My parents shared a knowing look.

“We had gone bowling,” Dad explained. “And long story short, some Ivy League prick kept hitting on your mom, regardless of the fact that we were clearly there together.”

“This guy was a smoke show,” Mom said.

“Hey!” Dad frowned.

“And he was massive. At least a foot taller than your dad and a hundred pounds heavier — all muscle.”

“I had muscle,” Dad said, taking an angry sip from his coffee.

“Anyway, this guy just kept on, but I was handling it. Look, if I didn’t want someone’s attention, I wasn’t afraid of them thinking I was a b-i-t-c-h when I told them to get lost.”

“You can say bitch, Mom,” I interjected.

She ignored me and continued. “But toward the end of the night, when I went to turn in our shoes, this guy caught me at the counter and put his arm around me. Your dad couldn’t see straight, nor could he think straight, because he just ripped the guy off me and plowed his fist right into his nose.”

My jaw dropped. “Dad?”

Mom looked almost proud as she nodded. “Oh, yeah. Laid him out flat and then we were thrown out of the bowling alley. We weren’t allowed to go back, either. The guy tried to press charges, too, but luckily for us the judge could see they were just a couple of stupid kids.”

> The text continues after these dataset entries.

(** * The radix-tree prefix cache of [sglang.srt.mem_cache.radix_cache]

    A shallow embedding of [radix_cache.py].  Python objects live in an
    object store (a list of [TreeNode] records indexed by their identity),
    so that parent links, the children dictionaries and node handles kept by
    callers alias exactly as they do in the source.  Dictionaries are
    association lists in insertion order, because [_collect_leaves] and
    [_delete_leaf] iterate over them.  Exceptions and loops are explicit:
    every operation returns an [outcome]. *)

From Stdlib Require Import ZArith Lia.
From stdpp Require Import base numbers option list.

Open Scope Z_scope.

(** ** Outcomes of Python code *)

Inductive exn :=
| TypeError
| AttributeError
| IndexError
| UnboundLocalError.

(** [Timeout] marks a loop whose bound was exhausted; the theorems below show
    that it does not arise on well-formed trees. *)
Inductive outcome (A : Type) :=
| Ok (a : A)
| Raise (e : exn)
| Timeout.
Arguments Ok {A} a.
Arguments Raise {A} e.
Arguments Timeout {A}.

Definition bind {A B} (m : outcome A) (f : A -> outcome B) : outcome B :=
  match m with
  | Ok a => f a
  | Raise e => Raise e
  | Timeout => Timeout
  end.

Declare Scope py_scope.
Delimit Scope py_scope with py.
Notation "'let*' x := m 'in' k" := (bind m (fun x => k))
  (at level 10, x pattern, m at level 100, k at level 200) : py_scope.
Open Scope py_scope.

Definition of_option {A} (e : exn) (o : option A) : outcome A :=
  match o with
  | Some a => Ok a
  | None => Raise e
  end.

(** ** Python lists and dictionaries *)

(** Token ids and KV-slot indices are integers; a node handle is the index
    of the object in the store. *)
Abbreviation token := Z (only parsing).
Abbreviation slot := Z (only parsing).
Abbreviation node_id := nat (only parsing).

“Not that the judge’s verdict helped me with your mom at all,” Dad piped in. “Because she’d completely written me off.”

“I was so done,” she agreed. “I told him I refused to spend my life with a pig-headed macho man who wouldn’t respect me when I asked him to back off and let me handle myself.”

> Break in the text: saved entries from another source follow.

(** The loop from a cycle that has handed out [pre] of the current round
    and still holds [post]. *)
Lemma go_loop_round_robin (nodes : list string) (command : string)
    (dataset_id : option Z) (images : list string) :
  nodes <> [] ->
  forall pre post, nodes = (pre ++ post)%list ->
  exists jobs,
    QualityCheck.go_loop
      {| QualityCheck.pending := post; QualityCheck.saved := nodes |}
      command dataset_id images = Ok jobs /\
    List.length jobs = List.length images /\
    forall i image,
      nth_error images i = Some image ->
      nth_error jobs i
      = Some {| QualityCheck.job_host :=
                  nth ((List.length pre + i) mod List.length nodes) nodes
                      EmptyString;
                QualityCheck.job_command := command;
                QualityCheck.job_image := image;
                QualityCheck.job_dataset_id := dataset_id |}.
Proof.
  intros Hne. induction images as [| image rest IH]; intros pre post Hsplit.
  - exists []. split; [ reflexivity | ]. split; [ reflexivity | ].
    intros [| i] img Hi; discriminate Hi.
  - destruct post as [| host post'].
    + (* the round is over: the cycle starts again from the saved nodes *)
      rewrite app_nil_r in Hsplit. subst pre.
      assert (Hfirst : exists host nodes', nodes = host :: nodes')
        by (destruct nodes as [| h t]; [ contradiction | now exists h, t ]).
      destruct Hfirst as (host & nodes' & Hnodes).
      destruct (IH [host] nodes' Hnodes) as (jobs & Hloop & Hjobs & Hnth).
      cbn [QualityCheck.go_loop].
      rewrite (next_round_over nodes nodes' host Hnodes), Hloop.
      eexists. split; [ reflexivity | ].
      split; [ simpl; now rewrite Hjobs | ].
      intros [| i] img Hi; simpl in Hi |- *.
      * injection Hi as <-.
        rewrite Nat.add_0_r, Nat.Div0.mod_same. now rewrite Hnodes.
      * rewrite (Hnth i img Hi).
        replace (List.length nodes + S i)%nat
          with (List.length [host] + i + 1 * List.length nodes)%nat
          by (simpl; lia).
        now rewrite Nat.Div0.mod_add.
    + destruct (IH (pre ++ [host])%list post') as (jobs & Hloop & Hjobs & Hnth);
        [ now rewrite <- app_assoc | ].
      cbn [QualityCheck.go_loop]. unfold QualityCheck.next.
      cbn [QualityCheck.pending QualityCheck.saved].
      rewrite Hloop. eexists. split; [ reflexivity | ].
      split; [ simpl; now rewrite Hjobs | ].
      assert (Hpre : (List.length pre < List.length nodes)%nat)
        by (rewrite Hsplit, length_app; simpl; lia).
      intros [| i] img Hi; simpl in Hi |- *.
      * injection Hi as <-.
        rewrite Nat.add_0_r, Nat.mod_small by exact Hpre.
        replace (nth (List.length pre) nodes EmptyString) with host;
          [ reflexivity | ].
        rewrite Hsplit. symmetry. apply nth_middle_default.
      * rewrite (Hnth i img Hi).
        replace (List.length (pre ++ [host]) + i)%nat
          with (List.length pre + S i)%nat
          by (rewrite length_app; simpl; lia).
        reflexivity.
Qed.

(** X21: with at least one compute node, the loop of [go] builds one job
    per image, in the order of the images, and hands the nodes out in
    turn: the job of the image at position [i] runs on the node at
    position [i mod n] of the [n] nodes, with the command and the
    arguments [image, dataset_id]. *)
Theorem go_jobs_round_robin (nodes : list string) (command : string)
    (dataset_id : option Z) (images : list string) :
  nodes <> [] ->
  exists jobs,
    QualityCheck.go_jobs nodes command dataset_id images = Ok jobs /\
    List.length jobs = List.length images /\
    forall i image,
      nth_error images i = Some image ->
      nth_error jobs i
      = Some {| QualityCheck.job_host :=
                  nth (i mod List.length nodes) nodes EmptyString;
                QualityCheck.job_command := command;
                QualityCheck.job_image := image;
                QualityCheck.job_dataset_id := dataset_id |}.
Proof.
  intros Hne.
  exact (go_loop_round_robin nodes command dataset_id images Hne [] nodes
           eq_refl).
Qed.

Lemma go_jobs_round_robin_witness :
  ["node1"; "node2"]%string <> [] /\
  exists jobs,
    QualityCheck.go_jobs ["node1"; "node2"]%string "python nodes/quality_check.py"
      (Some 1%Z) ["a.fits"; "b.fits"; "c.fits"]%string = Ok jobs /\
    List.length jobs = 3%nat /\
    nth_error jobs 2
    = Some {| QualityCheck.job_host := "node1";
              QualityCheck.job_command := "python nodes/quality_check.py";
              QualityCheck.job_image := "c.fits";
              QualityCheck.job_dataset_id := Some 1%Z |}.
Proof.
  split; [ discriminate | ].
  destruct (go_jobs_round_robin ["node1"; "node2"]%string
              "python nodes/quality_check.py" (Some 1%Z)
              ["a.fits"; "b.fits"; "c.fits"]%string)
    as (jobs & Hjobs & Hlen & Hnth); [ discriminate | ].
  exists jobs. split; [ exact Hjobs | ]. split; [ exact Hlen | ].
  exact (Hnth 2%nat "c.fits"%string eq_refl).
Defined.

(** X22: with an empty list of compute nodes the loop of [go] raises
    [StopIteration] at the first image, so no job is built; with no
    image it builds no job, whatever the nodes. *)
Theorem go_jobs_without_nodes (command : string) (dataset_id : option Z)
    (nodes images : list string) :
  (images <> [] ->
   QualityCheck.go_jobs [] command dataset_id images = Raises StopIteration) /\
  QualityCheck.go_jobs nodes command dataset_id [] = Ok [].
Proof.
  split; [ | reflexivity ].
  intros Hne. destruct images as [| image rest]; [ contradiction | reflexivity ].
Qed.

(** ** Composition of bulk inserts *)

Lemma build_xtrsrc_app alpha_inflate image_id extract
    (first second : list detection) :
  build_xtrsrc alpha_inflate image_id extract (first ++ second)
  = match build_xtrsrc alpha_inflate image_id extract first with
    | Raised e => Raised e
    | Returned values1 =>
        match build_xtrsrc alpha_inflate image_id extract second with
        | Raised e => Raised e
        | Returned values2 => Returned (values1 ++ values2)%list
        end
    end.
Proof.
  induction first as [| src rest IH]; simpl.
  - now destruct (build_xtrsrc alpha_inflate image_id extract second).
  - destruct (enriched alpha_inflate image_id extract src) as [r | e]; simpl;
      [ | reflexivity ].
    rewrite IH.
    destruct (build_xtrsrc alpha_inflate image_id extract rest); simpl;
      [ | reflexivity ].
    now destruct (build_xtrsrc alpha_inflate image_id extract second).
Qed.

Lemma with_ids_app (next : Z) (values1 values2 : list xtrsrc) :
  with_ids next (values1 ++ values2)
  = (with_ids next values1
     ++ with_ids (next + Z.of_nat (List.length values1)) values2)%list.
Proof.
  revert next. induction values1 as [| v vs IH]; intros next; simpl.
  - now rewrite Z.add_0_r.
  - rewrite IH. do 3 f_equal. lia.
Qed.

Lemma insert_store_cases alpha_inflate db image_id results extract :
  store (insert_extracted_sources alpha_inflate db image_id results extract)
  = match build_xtrsrc alpha_inflate image_id extract results with
    | Raised _ => db
    | Returned values =>
        set_extractedsource db
          (extractedsource db ++ with_ids (extractedsource_seq db) values)%list
          (extractedsource_seq db + Z.of_nat (List.length values))
    end.
Proof.
  unfold insert_extracted_sources. destruct results as [| src rest].
  - cbn. rewrite app_nil_r, Z.add_0_r. symmetry. apply set_extractedsource_same.
  - now destruct (build_xtrsrc alpha_inflate image_id extract (src :: rest)).
Qed.

(** X23: inserting the detections of an image in two batches with the
    same extract type leaves the same store as inserting them in one
    batch: the same rows with the same identifiers, in the same order;
    only the log lines differ. *)
Theorem insert_in_batches alpha_inflate db image_id extract
    (first second : list detection) :
  store (insert_extracted_sources alpha_inflate
           (store (insert_extracted_sources alpha_inflate db image_id first
                     extract))
           image_id second extract)
  = store (insert_extracted_sources alpha_inflate db image_id
             (first ++ second) extract).
Proof.
  rewrite !insert_store_cases, build_xtrsrc_app.
  pose proof (build_xtrsrc_tag alpha_inflate image_id extract first) as H1.
  pose proof (build_xtrsrc_tag alpha_inflate image_id extract second) as H2.
  assert (Hsame : forall db0 : database,
            set_extractedsource db0
              (extractedsource db0 ++ with_ids (extractedsource_seq db0) [])%list
              (extractedsource_seq db0 + Z.of_nat (List.length (@nil xtrsrc)))
            = db0).
  { intros db0. cbn. rewrite app_nil_r, Z.add_0_r.
    apply set_extractedsource_same. }
  destruct (extract_type_tag extract) as [tag | e].
  - destruct H1 as (v1 & -> & _), H2 as (v2 & -> & _).
    unfold set_extractedsource. cbn [extractedsource extractedsource_seq
      assocxtrsource images frequencyband runningcatalog catalogedsource catalog].
    rewrite with_ids_app, length_app, Nat2Z.inj_add, <- app_assoc, Z.add_assoc.
    reflexivity.
  - destruct first as [| src1 rest1].
    + cbn [build_xtrsrc]. rewrite Hsame.
      now destruct (build_xtrsrc alpha_inflate image_id extract second).
    + rewrite (H1 ltac:(discriminate)).
      destruct second as [| src2 rest2].
      * cbn [build_xtrsrc]. apply Hsame.
      * now rewrite (H2 ltac:(discriminate)).
Qed.

(** ** Each catalog source at most once *)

My stomach turned with how familiar that sounded, and how being on the listening end of someone else’s story made me feel a different way about that decision.

“But you took him back,” I said, because clearly.

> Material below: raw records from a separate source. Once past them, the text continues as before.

Lemma scan_members_step fuel k v tail acc :
  unicode_text k -> unicode_text v ->
  scan_members (S fuel) (dumps_item (k, v) ++ tail) acc =
    match skip_ws tail with
    | sep :: r5 =>
        if sep =? 44 then scan_members fuel (skip_ws r5) ((k, v) :: acc)
        else if sep =? 125 then Some (rev ((k, v) :: acc), r5)
        else None
    | [] => None
    end.
Proof.
  intros Hk Hv. unfold dumps_item. cbn [fst snd].
  rewrite <- !app_assoc, encode_basestring_ascii_app.
  change (lit ": ") with [58; 32]. cbn [app].
  rewrite encode_basestring_ascii_app.
  cbn [scan_members]. change (34 =? 34) with true. cbn match.
  rewrite scanstring_escaped by done. cbn [mbind option_bind rev app].
  change (skip_ws (58 :: 32 :: 34 :: ?r)) with (58 :: 32 :: 34 :: r).
  cbn match. change (58 =? 58) with true. cbn match.
  change (skip_ws (32 :: 34 :: ?r)) with (34 :: r).
  change (34 =? 34) with true. cbn match.
  rewrite scanstring_escaped by done. reflexivity.
Qed.

Lemma skip_ws_quote r : skip_ws (34 :: r) = 34 :: r.
Proof. reflexivity. Qed.

Lemma join_items_quote kv d rest :
  exists r, join (lit ", ") (dumps_item <$> kv :: d) ++ rest = 34 :: r.
Proof.
  destruct d; cbn [fmap list_fmap join]; unfold dumps_item;
    rewrite <- ?app_assoc, encode_basestring_ascii_app; eauto.
Qed.

Lemma scan_members_dumps d : forall fuel acc rest,
  d <> [] -> Forall text_pair d -> (length d <= fuel)%nat ->
  scan_members fuel (join (lit ", ") (dumps_item <$> d) ++ 125 :: rest) acc
  = Some (rev acc ++ d, rest).
Proof.
  induction d as [|[k v] d IH]; intros fuel acc rest Hne Hd Hfuel; [done|].
  apply Forall_cons in Hd as [[Hk Hv] Hd]. cbn [fst snd] in Hk, Hv.
  destruct fuel as [|fuel]; [cbn in Hfuel; lia|].
  destruct d as [|kv' d].
  - cbn [fmap list_fmap join]. rewrite scan_members_step by done.
    reflexivity.
  - change (join (lit ", ") (dumps_item <$> (k, v) :: kv' :: d))
      with (dumps_item (k, v) ++ lit ", " ++ join (lit ", ") (dumps_item <$> kv' :: d)).
    rewrite <- !app_assoc. rewrite scan_members_step by done.
    change (lit ", ") with [44; 32]. cbn [app].
    change (skip_ws (44 :: ?r)) with (44 :: r). cbn match.
    change (44 =? 44) with true. cbn match.
    change (skip_ws (32 :: ?r)) with (skip_ws r).
    destruct (join_items_quote kv' d (125 :: rest)) as [r Hr].
    change [44; 32] with (lit ", "). rewrite Hr, skip_ws_quote, <- Hr.
    rewrite IH; [|done|done|cbn in *; lia].
    cbn [rev]. by rewrite <- app_assoc.
Qed.

Lemma length_join_items d :
  (length d <= length (join (lit ", ") (dumps_item <$> d)))%nat.
Proof.
  induction d as [|kv d IH]; [done|].
  destruct d as [|kv' d].
  - cbn [fmap list_fmap join]. unfold dumps_item, encode_basestring_ascii.
    cbn. lia.
  - change (join (lit ", ") (dumps_item <$> kv :: kv' :: d))
      with (dumps_item kv ++ lit ", " ++ join (lit ", ") (dumps_item <$> kv' :: d)).
    rewrite !length_app. change (length (lit ", ")) with 2%nat.
    cbn [length] in *. lia.
Qed.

Mom sighed, smiling at Dad. “After taking a few weeks to cool down, yes, I did.”

“What changed your mind?” I asked.

“I didn’t really change my mind,” she said. “I still thought he was a big dummy for acting that way and I told him that. But I realized that as much as I was annoyed by what he did, I also found it kind of sweet. I liked that he wanted to protect me. I liked that he cared about me so much that he couldn’t think straight and that he’d literally punched someone in the nose.”

I smiled a little, remembering how I’d felt seeing Leo lay Nero out on the ground. I’d been horrified, angry, and yet…

It had also been quite hot.

“What she’s forgetting to say is that she finally stopped being so stubborn and ignoring my flowers and phone calls and desperate apologies enough to see that I was crazy about her,” Dad said. “Literally. I loved her so much I did crazy things, like punch dudes twice my size.”

“In the end, what I realized more than anything was that while it wasn’t the way I wanted the situation handled, it was how your dad showed he loved me. He didn’t punch that guy for his own satisfaction,” Mom said. “He did it because he saw someone touching me when I didn’t want to be touched.”

“I saw my girl being threatened,” Dad amended. “And I didn’t care about anything else but protecting her.”

“Ew,” I said with a laugh. “That’s so weird but also sweet?”

Dad beamed like I’d called him a superhero.

“Anyway,” Mom continued, turning to face me. “All I’m saying is that maybe in a weird, caveman way… this was Leo showing his affection for you.”

“He lost you once, remember?” Dad added. “Does it not make sense that, now that he had his chance with you again, he would be a little crazy at the thought of someone you trusted hurting you the way Nero did?”